Housing bubble cause of price-rent ratio movements in outer Sydney

AUTHOR: Jared Reed   DATE: 06.09.07   ISSUE 1, 2007

The geography of a suburb in Sydney plays an important role in its housing price-rent ratio, according to a new UNSW research report.

A speculative bubble in housing prices in Sydney’s outer regions has been the most likely cause of fluctuations in price-rent ratios in these areas over the last fifteen years, according to the report from the Australian School of Business.

Associate Professor Glenn Otto's research suggests that the fundamental driver of Sydney property prices is changes in the discount rate used to value rental income or utility flows.
Photo: Associate Professor Glenn Otto

Median rent and house pricing data collected between 1991-2006 from outer-ring local government areas (LGAs), including Fairfield, Liverpool, Blacktown and the Blue Mountains, showed that up to 60% of price-rent variation was not caused by changes in fundamental market factors such as rent growth, variation in housing returns or real interest.

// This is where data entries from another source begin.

(* ===== verification/FibpPortForward.v ===== *)
(** * Port forwarding

    An agent that cannot call the proxy asks the coordination service for a
    forwarded port: [watchPortForwardChangeFunc] of [FibpServiceMgr] opens a
    port for each service that some agent uses and closes it when none does;
    [FibpPortForwardMgr] keeps the open ports; [PortForwardConnection] copies
    the bytes between a client and a host of the service. *)

From stdpp Require Import options sorting.
From S2P Require Import Prelude Boost RequestParser FibpServiceInfo FibpServiceMgr.

(** ** [FibpPortForwardMgr] *)

Record ForwardInfoT := mk_forward_info {
  fi_service_name : bytes;
  fi_service_type : Z;
  fi_port : Z
}.

(** The server and the thread of a port are the port's presence in
    [forward_server_list_]. *)
Record port_forward_mgr := mk_port_forward_mgr {
  forward_service_list_ : gmap Z ForwardInfoT;
  forward_server_list_ : gset Z
}.

Definition new_port_forward_mgr : port_forward_mgr := mk_port_forward_mgr ∅ ∅.

Definition getForwardService (forward_port : Z) (m : port_forward_mgr) : option ForwardInfoT :=
  forward_service_list_ m !! forward_port.

(** In the order of the ports, which is that of the map's iterator. *)
Definition getAllForwardServices (m : port_forward_mgr) : list ForwardInfoT :=
  omap (fun p => getForwardService p m) (merge_sort Z.le (elements (dom (forward_service_list_ m)))).

Definition updateForwardService (forward_port : Z) (service_name : bytes) (type : Z) (m : port_forward_mgr)
  : port_forward_mgr :=
  mk_port_forward_mgr (<[forward_port := mk_forward_info service_name type forward_port]> (forward_service_list_ m))
    (forward_server_list_ m).

(** [port] is what the operating system has bound. *)
Definition open_port (port : Z) (m : port_forward_mgr) : port_forward_mgr :=
  mk_port_forward_mgr (forward_service_list_ m) ({[port]} ∪ forward_server_list_ m).

(** [FibpForwardManager::startPortForward] *)
Definition startPortForward (port : Z) (service_name : bytes) (type : Z) (m : port_forward_mgr)
  : port_forward_mgr :=
  updateForwardService port service_name type (open_port port m).

Definition stopPortForward (port : Z) (m : port_forward_mgr) : port_forward_mgr :=
  if bool_decide (port ∈ forward_server_list_ m)
  then mk_port_forward_mgr (delete port (forward_service_list_ m)) (forward_server_list_ m ∖ {[port]})
  else m.

Definition stopAll (m : port_forward_mgr) : port_forward_mgr := mk_port_forward_mgr ∅ ∅.

(** The handler of [run_server]. *)
Definition server_failed (port : Z) (m : port_forward_mgr) : port_forward_mgr :=
  mk_port_forward_mgr (forward_service_list_ m) (forward_server_list_ m ∖ {[port]}).

(** ** [watchPortForwardChangeFunc] *)

Definition AGENT_ID_LEN : nat := 10.

Record ServiceInfo := mk_ServiceInfo {
  svc_name : bytes;
  svc_type : Z
}.

Definition uniquestr (name : bytes) (type : Z) : bytes := name ++ dec_signed type.

(** The text of a key: a name and a type. *)
Definition parse_forward_info {boost : BoostStrings} (info : bytes) : option ServiceInfo :=
  match split_compress (is_char ","%char) info with
  | name :: type :: _ =>
      let type := to_lower type in
      Some (mk_ServiceInfo name
        (if bool_decide (type = http_service_str) then HTTP_Service
         else if bool_decide (type = rpc_service_str) then RPC_Service
         else if bool_decide (type = raw_service_str) then Raw_Service
         else Custom_Service))
  | _ => None
  end.

(** The locals of the function, with the manager and the agents' ports. *)
Record port_watcher := mk_port_watcher {
  pw_indexid : Z;
  pw_balance_index : Z;
  pw_client : host_pair;
  last_ports : gmap Z (gset bytes);
  service_port_map : gmap bytes Z;
  previous_keys : gmap bytes ServiceInfo;
  ports_used_by_agent_ : gmap bytes (gset Z);
  pf_mgr : port_forward_mgr
}.

Definition new_port_watcher (addrs : list host_pair) : port_watcher :=
  mk_port_watcher 0 0 (first_server addrs) ∅ ∅ ∅ ∅ new_port_forward_mgr.

Section Iteration.
Context {boost : BoostStrings} (parse_json : bytes -> option json).

(** What the iteration gets from outside for the key at a position of the
    list: the answer to its poll, and the port it may be given. *)
Context (info_poll : nat -> poll) (bound_port : nat -> Z).

(** What the loop over the keys changes. *)
Record key_loop := mk_key_loop {
  kl_last_ports : gmap Z (gset bytes);
  kl_port_map : gmap bytes Z;
  kl_new_keys : gmap bytes ServiceInfo;
  kl_mgr : port_forward_mgr
}.

(** [last_ports[port].insert(agentid)] *)
Definition use_port (port : Z) (agentid : bytes) (ports : gmap Z (gset bytes)) : gmap Z (gset bytes) :=
  <[port := {[agentid]} ∪ default ∅ (ports !! port)]> ports.

(** What is known about a key: from the last iteration, or from its poll;
    [None] when the poll throws. *)
Definition key_info (i : nat) (forwardkey : bytes) (previous : gmap bytes ServiceInfo) : option (option ServiceInfo) :=
  match previous !! forwardkey with
  | Some si => Some (Some si)
  | None =>
      match info_poll i with
      | Poll_throws => None
      | Poll_failed => Some None
      | Polled _ info => Some (parse_forward_info info)
      end
  end.

Definition use_key (i : nat) (forwardkey : bytes) (si : ServiceInfo) (s : key_loop) : key_loop :=
  let agentid := take AGENT_ID_LEN forwardkey in
  let service_uniquestr := uniquestr (svc_name si) (svc_type si) in
  let new_keys := <[forwardkey := si]> (kl_new_keys s) in
  match kl_port_map s !! service_uniquestr with
  | Some port => mk_key_loop (use_port port agentid (kl_last_ports s)) (kl_port_map s) new_keys (kl_mgr s)
  | None =>
      let createdPort := bound_port i in
      mk_key_loop (use_port createdPort agentid (kl_last_ports s)) (<[service_uniquestr := createdPort]> (kl_port_map s))
        new_keys (startPortForward createdPort (svc_name si) (svc_type si) (kl_mgr s))
  end.

(** [None]: an exception has left the fiber, which ends the process. *)
Fixpoint key_loop_from (i : nat) (keys : list bytes) (previous : gmap bytes ServiceInfo) (s : key_loop)
  : option key_loop :=
  match keys with
  | [] => Some s
  | forwardkey :: keys =>
      if (length forwardkey <=? AGENT_ID_LEN)%nat then key_loop_from (S i) keys previous s
      else
        match key_info i forwardkey previous with
        | None => None
        | Some None => key_loop_from (S i) keys previous s
        | Some (Some si) => key_loop_from (S i) keys previous (use_key i forwardkey si s)
        end
  end.

(** The first loop that closes: ports that no agent uses, one after the other. *)
Definition close_port (port : Z) (x : gmap bytes Z * port_forward_mgr) : gmap bytes Z * port_forward_mgr :=
  let '(port_map, m) := x in
  let port_map := match getForwardService port m with
                  | Some info => delete (uniquestr (fi_service_name info) (fi_service_type info)) port_map
                  | None => port_map
                  end in
  (port_map, stopPortForward port m).

Definition unused (ports : gmap Z (gset bytes)) : list Z :=
  filter (fun p => ports !! p = Some ∅) (elements (dom ports)).

(** The agents' ports after [last_ports]: a port is only ever added. *)
Definition record_port (port : Z) (agents : gset bytes) (used : gmap bytes (gset Z)) : gmap bytes (gset Z) :=
  set_fold (fun agent used => <[agent := {[port]} ∪ default ∅ (used !! agent)]> used) used agents.
Definition record_ports (ports : gmap Z (gset bytes)) (used : gmap bytes (gset Z)) : gmap bytes (gset Z) :=
  map_fold record_port used ports.

(** What follows the loop over the keys. *)
Definition finish_iteration (s : key_loop) (w : port_watcher) : port_watcher :=
  let removed_ports := unused (kl_last_ports s) in
  let '(port_map, m) := foldl (fun x p => close_port p x) (kl_port_map s, kl_mgr s) removed_ports in
  let ports := filter (fun x => x.1 ∉ removed_ports) (kl_last_ports s) in
  mk_port_watcher (pw_indexid w) (pw_balance_index w) (pw_client w) ports port_map (kl_new_keys s)
    (record_ports ports (ports_used_by_agent_ w)) m.

(** One iteration; [None] is undefined behaviour, or the end of the process by an
    exception that leaves the fiber. *)
Definition ports_polled (addrs : list host_pair) (p : poll) (w : port_watcher) : option port_watcher :=
  match p with
  | Poll_throws => None
  | Poll_failed =>
      let balance_index := w32 (pw_balance_index w + 1) in
      Some (mk_port_watcher (pw_indexid w) balance_index (next_server addrs balance_index) (last_ports w)
        (service_port_map w) (previous_keys w) (ports_used_by_agent_ w) (pf_mgr w))
  | Polled indexid json_rsp =>
      keys ← parseForwardPortListRsp parse_json json_rsp;
      let w := mk_port_watcher indexid (pw_balance_index w) (pw_client w) (last_ports w)
                 (service_port_map w) (previous_keys w) (ports_used_by_agent_ w) (pf_mgr w) in
      match keys with
      | None => Some w
      | Some [] =>
          Some (mk_port_watcher indexid (pw_balance_index w) (pw_client w) (last_ports w)
            (service_port_map w) ∅ (ports_used_by_agent_ w) (pf_mgr w))
      | Some keys =>
          s ← key_loop_from 0 keys (previous_keys w)
                (mk_key_loop ((fun _ => ∅) <$> last_ports w) (service_port_map w) ∅ (pf_mgr w));
          Some (finish_iteration s w)
      end
  end.

End Iteration.

(** ** What an agent is told *)

Definition get_related_forward_ports (agentid : bytes) (w : port_watcher) : list Z :=
  merge_sort Z.le (elements (default ∅ (ports_used_by_agent_ w !! agentid))).

(** [FibpForwardManager::getAllPortForwardServices] *)
Definition getAllPortForwardServices (agentid : bytes) (w : port_watcher) : list ForwardInfoT :=
  omap (fun p => getForwardService p (pf_mgr w)) (get_related_forward_ports agentid w).

(** ** Forwarding a connection *)

Section Connecting.
(** [lookup]: [get_service_address]; [connect]: whether the host takes the
    connection. *)
Context (lookup : Z -> bytes -> Z -> option host_pair) (connect : host_pair -> bool).

Inductive forward_result :=
| Not_supported
| Connected_to (h : host_pair)
| Not_connected.

(** The loop, [while (--retry > 0)]: [n] rounds are left. *)
Fixpoint forward_rounds (n : nat) (balance_index : Z) (finfo : ForwardInfoT) : forward_result :=
  match n with
  | O => Not_connected
  | S n =>
      let balance_index := wrap 64 (balance_index + 1) in
      let try_ (h : host_pair) balance_index :=
        if connect h then Connected_to h else forward_rounds n balance_index finfo in
      match lookup balance_index (fi_service_name finfo) (fi_service_type finfo) with
      | Some h => try_ h balance_index
      | None =>
          if fi_service_type finfo =? Custom_Service then
            let balance_index := wrap 64 (balance_index + 1) in
            match lookup balance_index (fi_service_name finfo) HTTP_Service with
            | Some h => try_ h balance_index
            | None => Not_supported
            end
          else Not_supported
      end
  end.

Definition create_forward_connection (forward_port balance_index : Z) (m : port_forward_mgr) : forward_result :=
  match getForwardService forward_port m with
  | None => Not_supported
  | Some finfo => forward_rounds 2 balance_index finfo
  end.

End Connecting.

(** The two copying loops: [PortForwardConnection::start] from the client to
    the host, [handle_forward_rsp] back.  [reads] are the reads that succeed
    before one fails, [writes] says which writes succeed; the result is what
    the successful writes have written, and whether the loop ended by a failed write. *)
Fixpoint copy_loop (reads : list bytes) (writes : list bool) : bytes * bool :=
  match reads with
  | [] => ([], false)
  | buf :: reads =>
      match writes with
      | true :: writes => let '(out, failed) := copy_loop reads writes in (buf ++ out, failed)
      | _ => ([], true)
      end
  end.
Lemma schedule_grow t p : pool_ok p -> exists n,
  schedule_task_from_fiber t p = notify_one (set_fiber_tasks (fiber_task_list_ (grow n p) ++ [t]) (grow n p))
  /\ (length (fiber_pool_ p) = 0%nat -> n = GROW_SIZE)
  /\ (length (fiber_pool_ p) <> 0%nat -> (n <= length (fiber_pool_ p))%nat)
  /\ (1 < length (fiber_pool_ (grow n p)))%nat
  /\ ((length (fiber_pool_ p) <= MAX_GROW_SIZE)%nat -> (0 < n)%nat \/
        (running_fiber_num_ p < length (fiber_pool_ p) - 1)%nat)
  /\ ((MAX_GROW_SIZE < length (fiber_pool_ p))%nat -> n = 0%nat).
Proof.
  intros Hp. unfold schedule_task_from_fiber. cbn [set_fiber_tasks fiber_pool_ running_fiber_num_].
  assert (forall n, length (fiber_pool_ (grow n p)) = (length (fiber_pool_ p) + n)%nat) as Hlen
    by (intros n; cbn; by rewrite length_app, length_replicate).
  destruct (Nat.eqb_spec (length (fiber_pool_ p)) 0) as [E|E].
  { exists GROW_SIZE. rewrite Hlen. unfold GROW_SIZE. split_and!; [done|done|lia|lia|lia|]. unfold MAX_GROW_SIZE. lia. }
  destruct (Nat.leb_spec (length (fiber_pool_ p) - 1) (running_fiber_num_ p)) as [E1|E1].
  - destruct (Nat.ltb_spec MAX_GROW_SIZE (length (fiber_pool_ p))) as [E2|E2].
    + exists 0%nat. rewrite Hlen. split_and!; [done|done|lia| |lia|done].
      pose proof MAX_GROW_SIZE_large. lia.
    + eexists. rewrite Hlen. split_and!; [done|done|lia|lia|lia|lia].
  - exists 0%nat. split; [unfold grow; cbn; rewrite app_nil_r; by destruct p|].
    rewrite Hlen. split_and!; [done|lia|lia|lia|done].
Qed.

This was in contrast to nine-inner city LGAs, where changes were explained by a variation in future housing returns – meaning these areas are ‘bubble-free.’

"During Sydney’s recent housing boom, some properties sold for 40 times their annual rent in 2004, up from 15-20 times in the mid-1990’s,” said Associate Professor Glenn Otto, research co-author from Economics at the Australian School of Business.

"The UNSW research set to discover whether speculative bubbles, when house prices rise independently of fundamental factors, accounted for this behaviour.”

The research tested 36 LGAs by examining whether price-rent ratios were able to forecast real growth in rents, but found Sydney property prices were not driven by expectations of future rent growth.

"In most LGAs the price-rent ratio predicted real interest rates and property returns. This suggests that the fundamental driver of Sydney property prices is changes in the discount rate used to value rental income or utility flows,” said Associate Professor Otto.

"As buyers and sellers came to expect the decline in real interest rates during the 1990’s to be permanent, they revalued the flow of rents or utility services associated with residential housing, driving up market prices relative to rents,” Associate Professor Otto said.

Either the fall in real interest rates caused this, or a revaluation of risk in housing was the reason, said Associate Professor Otto.

"The observed rise in price-rent ratios requires a significant fall in the risk premium on residential property in Sydney. It must be the case that individuals believe that housing has become a better hedge against bad economic times.”

Empirical findings in the report confirm that future real interest rates will be an important influence on the level of Sydney house prices.

"If housing market participants expect a sustained rise in the real interest rate, our results suggest this will cause a decline in the price-rent ratios across all areas of Sydney,” Associate Professor Otto said.